BEGIN MATERIAL TO PROCESS

Lemma check_frontiers_exact s fs t0 o :
  map_Forall (fun k _ => 0 <= pk_send_block_hash k) (st_pending s) -> Forall (fun f => t0 <= frontier_account f) fs ->
  (exists p, ascending_from p fs = true) ->
  check_frontiers s fs (mkFrontierChecker (crawler_seek (accounts_range s) t0) (crawler_seek (pending_source s) t0)) o =
    mkOutdatedAccounts (oa_accounts o ++ (frontier_account <$> lacking s fs))
      (oa_outdated o + length (filter (fun f => classify s f = Outdated) fs))
      (oa_pending o + length (filter (fun f => classify s f = HasPending) fs)) (oa_frontiers_received o).
Proof.
  intros Hp Hall [p Ha]. revert t0 o p Hall Ha. induction fs as [|f fs IH]; intros t0 o p Hall Ha.
  { cbn. rewrite app_nil_r, !Nat.add_0_r. by destruct o. }
  apply Forall_cons in Hall as [Hf _]. cbn [check_frontiers]. rewrite (check_frontier_exact s Hp f t0 Hf).
  cbn in Ha. destruct (frontier_account f <=? p); [done|]. pose proof (ascending_first _ _ Ha) as Hnext.
  rewrite (IH (frontier_account f) _ (frontier_account f)); [|eapply Forall_impl; [exact Hnext|]; cbn; lia|done].
  unfold lacking. rewrite !filter_cons.
  destruct (classify s f); cbn [oa_accounts oa_outdated oa_pending oa_frontiers_received];
    repeat (first [rewrite decide_True by tauto|rewrite decide_False by (intuition congruence)]); cbn; rewrite ?Nat.add_succ_r, <- ?app_assoc; done.
Qed.

(** C32. Comparing the frontiers of a peer with the ledger by two iterators that
    move forward, with up to ten steps between lookups, gives exactly what
    looking up every account would give: the accounts whose head differs from
    the frontier that is not known, and the accounts without blocks for which
    something is pending, in order and counted. *)
Theorem frontier_check_exact (s : LmdbStore) (fs : list Frontier) :
  map_Forall (fun k _ => 0 <= pk_send_block_hash k) (st_pending s) -> are_accounts_in_ascending_order fs = true ->
  get_outdated_accounts s fs =
    mkOutdatedAccounts (frontier_account <$> lacking s fs) (length (filter (fun f => classify s f = Outdated) fs))
      (length (filter (fun f => classify s f = HasPending) fs)) (length fs).
Proof.
  intros Hp Ha. destruct fs as [|f fs]; [done|]. unfold get_outdated_accounts.
  rewrite check_frontiers_exact; [done|done| |by exists 0].
  unfold are_accounts_in_ascending_order in Ha. cbn in Ha. destruct (frontier_account f <=? 0); [done|].
  constructor; [done|]. eapply Forall_impl; [by apply ascending_first|]. cbn. lia.
Qed.

(** ** Chains *)

Section chains.
Context (c : LedgerConstants) (min_weight : Amount) (s : LmdbStore).
Hypothesis (Hinv : ledger_inv c min_weight s).

(** Consecutive blocks of an account, from a height on. *)
Definition segment (a : Account) (height : Z) (blocks : list Block) : Prop :=
  forall i x, blocks !! i = Some x ->
    exists b, st_block s !! block_hash x = Some b /\ sv_block b = x /\ sv_account b = a /\ sv_height b = height + Z.of_nat i.

Lemma every_height a info k :
  st_account s !! a = Some info -> 1 <= k <= ai_block_count info ->
  exists h b, st_block s !! h = Some b /\ sv_account b = a /\ sv_height b = k.
Proof using Hinv.
  intros Ei Hk. destruct (ac_head _ _ (li_accounts _ _ _ Hinv) _ _ Ei) as (hb & Eh & Ha & Hc & _).
  assert (Hdown : forall n, Z.of_nat n <= ai_block_count info - 1 ->
    exists h b, st_block s !! h = Some b /\ sv_account b = a /\ sv_height b = ai_block_count info - Z.of_nat n).
  { induction n as [|n IH]; intros Hn; [exists (ai_head info), hb; split; [done|]; split; [done|lia]|].
    destruct (IH ltac:(lia)) as (h & b & Eb & Hb & Hh). destruct (decide (previous b = 0)) as [H0|H0].
    - destruct (bk_open _ (li_blocks _ _ _ Hinv) _ _ Eb H0). lia.
    - destruct (bk_prev _ (li_blocks _ _ _ Hinv) _ _ Eb H0) as (p & Ep & Hp & Hph). exists (previous b), p. split; [done|]. split; [congruence|lia]. }
  destruct (Hdown (Z.to_nat (ai_block_count info - k)) ltac:(lia)) as (h & b & ? & ? & ?). exists h, b. split; [done|]. split; [done|lia].
Qed.

(** The block at the next height follows. *)
Lemma follows h1 (b1 : SavedBlock) h2 (b2 : SavedBlock) :
  st_block s !! h1 = Some b1 -> st_block s !! h2 = Some b2 -> sv_account b2 = sv_account b1 -> sv_height b2 = sv_height b1 + 1 ->
  previous b2 = h1.
Proof using Hinv.
  intros E1 E2 Ha Hh. pose proof (li_blocks _ _ _ Hinv) as Hb. pose proof (bk_height _ Hb _ _ E1). destruct (decide (previous b2 = 0)) as [H0|H0].
  - destruct (bk_open _ Hb _ _ E2 H0). lia.
  - destruct (bk_prev _ Hb _ _ E2 H0) as (p & Ep & Hp & Hph). apply (bk_unique _ Hb _ _ _ _ Ep E1); [congruence|lia].
Qed.

Lemma block_successor_ok h (b : SavedBlock) info :
  st_block s !! h = Some b -> st_account s !! sv_account b = Some info ->
  match block_successor s h with
  | Some h' => exists b' : SavedBlock, h' <> 0 /\ st_block s !! h' = Some b' /\ sv_account b' = sv_account b /\ sv_height b' = sv_height b + 1
  | None => sv_height b = ai_block_count info
  end.
Proof using Hinv.
  intros Eb Ei. pose proof (li_blocks _ _ _ Hinv) as Hb. destruct (bk_key _ Hb _ _ Eb) as [Hk Hh0].
  unfold block_successor, block_successor_by_qualified_root, successor_get. cbn [qr_previous qr_root].
  destruct (u256_is_zero_spec h); [done|]. cbn [negb]. destruct (st_successors s !! h) as [h'|] eqn:Es.
  - apply (li_succ _ _ _ Hinv) in Es as (_ & b' & Eb' & Hp). exists b'. destruct (bk_key _ Hb _ _ Eb') as [_ ?]. split; [done|]. split; [done|].
    destruct (bk_prev _ Hb _ _ Eb' ltac:(congruence)) as (p & Ep & Ha & Hh). assert (p = b) as -> by congruence. split; [done|lia].
  - destruct (ac_block _ _ (li_accounts _ _ _ Hinv) _ _ Eb) as (i & Ei' & Hle). assert (i = info) as -> by congruence.
    destruct (decide (sv_height b = ai_block_count info)) as [|Hne]; [done|]. pose proof (bk_height _ Hb _ _ Eb).
    destruct (every_height (sv_account b) info (sv_height b + 1) Ei ltac:(lia)) as (h' & b' & Eb' & Ha & Hh).
    assert (st_successors s !! h = Some h'); [|congruence]. apply (li_succ _ _ _ Hinv). split; [done|]. exists b'. split; [done|]. by eapply follows.
Qed.

Lemma segment_chain a h x l : segment a h (x :: l) -> blocks_chain (block_hash x) l = true.
Proof using Hinv.
  revert h x. induction l as [|y l IH]; intros h x Hs; [done|]. cbn.
  destruct (Hs 0%nat x eq_refl) as (bx & Ex & Hx & Hax & Hhx). destruct (Hs 1%nat y eq_refl) as (b' & Ey & Hy & Hay & Hhy).
  assert (Hprev : previous b' = block_hash x) by (eapply (follows _ bx _ b'); [done|done|congruence|lia]). rewrite Hy in Hprev.
  rewrite Hprev, Z.eqb_refl. cbn. apply (IH (h + 1) y). intros i z Ez. destruct (Hs (S i) z Ez) as (bz & ? & ? & ? & ?).
  exists bz. split; [done|]. split; [done|]. split; [done|lia].
Qed.

(** The server sends as much of the chain as there is room for. *)
Lemma prepare_loop_ok fuel count h (b : SavedBlock) info blocks :
  st_block s !! h = Some b -> st_account s !! sv_account b = Some info -> (length blocks < count)%nat ->
  ai_block_count info - sv_height b + 1 < Z.of_nat fuel ->
  exists l, prepare_loop fuel s count (Some b) blocks = Finished (blocks ++ l) /\ segment (sv_account b) (sv_height b) l /\
    head l = Some (sv_block b) /\
    Z.of_nat (length l) = Z.min (Z.of_nat count - Z.of_nat (length blocks)) (ai_block_count info - sv_height b + 1).
Proof using Hinv.
  revert h b blocks. induction fuel as [|fuel IH]; intros h b blocks Eb Ei Hl Hf.
  { destruct (ac_block _ _ (li_accounts _ _ _ Hinv) _ _ Eb) as (i & Ei' & Hle). assert (i = info) as -> by congruence. lia. }
  destruct (bk_key _ (li_blocks _ _ _ Hinv) _ _ Eb) as [Hk Hh0]. cbn [prepare_loop].
  destruct (ac_block _ _ (li_accounts _ _ _ Hinv) _ _ Eb) as (i & Ei' & Hle). assert (i = info) as -> by congruence.
  assert (Hone : segment (sv_account b) (sv_height b) [sv_block b]).
  { intros [|i] x Ex; [|done]. injection Ex as <-. exists b. split; [by rewrite Hk|]. split; [done|]. split; [done|lia]. }
  rewrite length_app. cbn [length]. destruct (Nat.eqb_spec (length blocks + 1) count) as [Hc|Hc].
  { exists [sv_block b]. split; [done|]. split; [done|]. split; [done|]. cbn. lia. }
  pose proof (block_successor_ok h b info Eb Ei) as Hs. rewrite Hk. destruct (block_successor s h) as [h'|]; cbn [default from_option id].
  - destruct Hs as (b' & Hh' & Eb' & Ha & Hh). unfold any_get_block, block_get. destruct (u256_is_zero_spec h'); [done|]. rewrite Eb'.
    destruct (IH h' b' (blocks ++ [sv_block b]) Eb') as (l & -> & Hseg & _ & Hlen); [by rewrite Ha|rewrite length_app; cbn; lia|lia|].
    exists (sv_block b :: l). rewrite <- app_assoc. split; [done|]. split; [|split; [done|rewrite length_app in Hlen; cbn in *; lia]].
    intros [|i] x Ex; [by apply Hone|]. destruct (Hseg i x Ex) as (bx & ? & ? & ? & ?). exists bx. split; [done|]. split; [done|]. split; [congruence|lia].
  - exists [sv_block b]. destruct fuel; [lia|]. cbn. split; [done|]. split; [done|]. split; [done|]. lia.
Qed.

Lemma block_count_le a info : st_account s !! a = Some info -> ai_block_count info <= Z.of_nat (size (st_block s)).
Proof using Hinv.
  intros Ei. rewrite <- (block_count_sum _ _ (li_blocks _ _ _ Hinv) (li_accounts _ _ _ Hinv)).
  apply (map_sum_lookup_le ai_block_count _ a); [|done]. intros a' i' Ei'.
  destruct (ac_head _ _ (li_accounts _ _ _ Hinv) _ _ Ei') as (hb & Eh & _ & Hc & _). pose proof (bk_height _ (li_blocks _ _ _ Hinv) _ _ Eh). lia.
Qed.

END MATERIAL TO PROCESS

_WORK TO COMPLETE_
Exactly as written, repeat each line from the beginning of the data above to the line containing "fs = true ->", inclusive.

_WRITTEN ANSWER_
Lemma check_frontiers_exact s fs t0 o :
  map_Forall (fun k _ => 0 <= pk_send_block_hash k) (st_pending s) -> Forall (fun f => t0 <= frontier_account f) fs ->
  (exists p, ascending_from p fs = true) ->
  check_frontiers s fs (mkFrontierChecker (crawler_seek (accounts_range s) t0) (crawler_seek (pending_source s) t0)) o =
    mkOutdatedAccounts (oa_accounts o ++ (frontier_account <$> lacking s fs))
      (oa_outdated o + length (filter (fun f => classify s f = Outdated) fs))
      (oa_pending o + length (filter (fun f => classify s f = HasPending) fs)) (oa_frontiers_received o).
Proof.
  intros Hp Hall [p Ha]. revert t0 o p Hall Ha. induction fs as [|f fs IH]; intros t0 o p Hall Ha.
  { cbn. rewrite app_nil_r, !Nat.add_0_r. by destruct o. }
  apply Forall_cons in Hall as [Hf _]. cbn [check_frontiers]. rewrite (check_frontier_exact s Hp f t0 Hf).
  cbn in Ha. destruct (frontier_account f <=? p); [done|]. pose proof (ascending_first _ _ Ha) as Hnext.
  rewrite (IH (frontier_account f) _ (frontier_account f)); [|eapply Forall_impl; [exact Hnext|]; cbn; lia|done].
  unfold lacking. rewrite !filter_cons.
  destruct (classify s f); cbn [oa_accounts oa_outdated oa_pending oa_frontiers_received];
    repeat (first [rewrite decide_True by tauto|rewrite decide_False by (intuition congruence)]); cbn; rewrite ?Nat.add_succ_r, <- ?app_assoc; done.
Qed.

(** C32. Comparing the frontiers of a peer with the ledger by two iterators that
    move forward, with up to ten steps between lookups, gives exactly what
    looking up every account would give: the accounts whose head differs from
    the frontier that is not known, and the accounts without blocks for which
    something is pending, in order and counted. *)
Theorem frontier_check_exact (s : LmdbStore) (fs : list Frontier) :
  map_Forall (fun k _ => 0 <= pk_send_block_hash k) (st_pending s) -> are_accounts_in_ascending_order fs = true ->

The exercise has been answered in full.